Karl.Kleinpaste@cbstr1.UUCP (05/13/87)

I really wish the original article had gotten here; I haven't any
record of it at all in my history file.

I implemented this job control emulation scheme in a SysV-compatible
version of csh.  It's been running on my dept's machines for over 2
years now.  It is far from perfect; as has been mentioned, lack of
SIGTTIN/OUT makes life difficult for fg/bg jobs competing for terminal
input.  I have not attempted to resolve that (and breakpointing every
read(2) is not a thought which thrills me, sorry).  However, for most
general issues, it works quite well.

Some other limitations which I have found include: Lots of programs
don't cope with EINTR returns from system calls (especially read(2)
and wait(2)) well.  Cat(1) is the most obvious example - it just rolls
over dead if it ever gets a non-positive result from read(2).  If I
have cat(1) reading from stdin, and I stop it using SIGQUIT as an
emulated SIGTSTP on ^Z, it stops fine, but then on restart it just
dies.

Also, the entire job control concept in this implementation fails for
processes which fork subprocesses.  The shell can only control its
immediate children.  If those children create grandchildren, they are
susceptible to SIGQUIT core dumps just as any ordinary process might
be.  This makes the use of make(1) difficult; I turn job control
emulation off when using make(1).  (Make(1) is also a program which
doesn't cope with EINTR returns from wait(2) - "bad wait status.")

Lastly, SIGCLD is not generated properly.  There is a simple
modification which I have made to our VAXen kernels to correct this (I
consider it a bona fide bug), but the problem is that the stop()
routine in os/ptrace.c doesn't actually issue a signal; rather, it
just wakes up the parent, in the apparent hope that the parent is
already doing something wake-able (presumably wait(2)) and will
notice.  I changed it to a psignal(pp, SIGCLD) call, which is The
Right Way.

The question of fraud-defense on setuid programs is very easy to
conquer, though: When exec'ing the program, the last thing done before
exec is to check for setuid-ness.  If the setuid/setgid bits are on,
no ptrace(2) call is made to "turn on job control" for the process,
and then the process behaves just like any other setuid program, and
is not stoppable.  Su(1) and uucico(1) run just fine and don't lose
their setuid attributes.

The best part is that, when using GNU Emacs, when I hit ^Z, it doesn't
just fork a subshell like GNU Emacs is supposed to under SysV - for me
it actually stops.  I like that an awful lot.  (That's what the
USG_JOBCTRL #ifdef in sysdep.c is for.)

Karl

brandon@tdi2.UUCP (Brandon Allbery) (05/25/87)

I see the Great Net Timewarp has recycled a message of mine.  (sigh.)

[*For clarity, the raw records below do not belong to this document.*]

Lemma run_links_spec rs ls cs st :
  loaded rs st -> NoDup (map fst ls) -> (forall l ca t, (l, (ca, t)) ∈ ls -> link_there st l t) ->
  (forall c, c ∈ cs -> link_there st (pc_link c) (pc_target c) /\ pc_type c ≠ DB_LINK) ->
  wp (run_links calloc me fuel rs ls cs st) (fun st' =>
    db_inv st' /\ (forall r, is_Some (lrs st' !! r) <-> r ∈ rs) /\
    forall l p, link_of st l = Some p -> link_of st' l = Some (put_link_value cs l (init_link_value ls l p))).
Proof.
  intros Ld Nd Hl Hc. unfold run_links.
  pose proof (ld_bound _ _ Ld) as Hb. unfold int_max in Hb.
  wp_use (create_all_spec calloc calloc_fresh st rs [] st (loaded_created rs st Ld)) as st1.
  - intros r Hr. by apply (ld_recs _ _ Ld).
  - simpl. apply (ld_nodup _ _ Ld).
  - simpl. lia.
  - simpl. intros C1. pose proof (created_inv rs st st1 Ld C1) as I1.
    assert (K : forall l, link_of st1 l = link_of st l) by (intros l; unfold link_of; by rewrite (cr_recs _ _ _ C1)).
    assert (Kt : forall l t, link_there st l t -> link_there st1 l t)
      by (intros l t; unfold link_there; by rewrite K, (cr_recs _ _ _ C1)).
    wp_use (init_links_spec ls st1 I1 Nd) as st2.
    + intros l ca t Hin. split; [by eapply Kt, Hl|]. intros p. rewrite K. intros Ep. by apply (ld_links _ _ Ld l p).
    + intros [I2 V2]. eapply wp_mono; [apply put_links_spec; [exact I2|]|].
      * intros c Hin. destruct (Hc c Hin) as [H1 H2].
        split; [exact (values_there _ _ _ _ _ I1 I2 V2 (Kt _ _ H1))|done].
      * intros st3 [I3 V3]. destruct (values_trans _ _ _ _ _ V2 V3) as [V4 V5].
        split; [done|]. split; [intros r; rewrite V4; apply (cr_dom _ _ _ C1)|].
        intros l p E. apply V5. by rewrite K.
Qed.
End Runs.

(** ** What the functions that read the sets return *)

Lemma lock_id_spec st r lr : db_inv st -> lrs st !! r = Some lr ->
  exists s, sets st !! plockSet lr = Some s /\ dbLockGetLockId st r = inr (id s) /\
    dbLockGetRefs st r = inr (zlen (lockRecordList s)).
Proof.
  intros I E. pose proof (ok_wf _ _ _ (inv_ok _ I)) as W.
  destruct (lr_set _ _ _ W r lr E) as (s & Es & _). exists s. split; [done|].
  unfold dbLockGetLockId, dbLockGetRefs, get_lr, get_set. rewrite E. simpl. rewrite Es. simpl.
  split; [done|]. rewrite (wf_ref _ _ _ W _ _ Es). f_equal. lia.
Qed.

(** The records connected to [r] by links. *)
Definition component st (r : recid) (comp : list recid) : Prop :=
  NoDup comp /\ forall t, t ∈ comp <-> conn st r t.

Quoted from <165@elan.UUCP> ["Re: System V job control idea"], by jlo@elan.UUCP (Jeff Lo)...
+---------------
| In article <757@mcgill-vision.UUCP>, mouse@mcgill-vision.UUCP (der Mouse) writes:
| > In article <337@tdi2.UUCP>, brandon@tdi2.UUCP (Brandon Allbery) writes:
| > > Recently it occurred to me that there exists a form of simple job
| > > control under every version of UNIX since the Seventh Edition (at
| > > least).  It's called ptrace().
| > 
| > A very interesting notion.  Probably worth at least following up
| > somewhat.
| 
| tell you this is happening, my guess is it will fight with the other
| processes reading from the terminal for input. The one way I have thought of
| to get around this is to use ptrace() again. Set a breakpoint at _read and
| check the stack for file descriptor 0. You will also have to parse the
| command line to see if stdin was redirected from somewhere else, and you
| still won't know if fd 0 was closed and then reopened to something other than
| the terminal. And this much works only if there is a symbol table in the
| binary to find the address of _read from. Things like select() may also get
| confused. Using ptrace() in this way may also slow down execution a lot.
| There is no penalty to just run and intercept signals, but breakpoints may
| slow it down considerably.
+---------------

(1) I was informed in no uncertain terms that using ptrace() at all imposed
an execution penalty.  (I should take it with a grain of salt, as I was also
told in no uncertain terms that all signal handling would be screwed up; but
I did read the manual on ptrace(), and it can be made to handle all signals
very easily.

(2) Your read trick is, to say the least, a kludge.  Unfortunately, short of
SIGTTIN there is no fix.

(3) No select().  Poll(), maybe, iff sVr3 (we're sVr2).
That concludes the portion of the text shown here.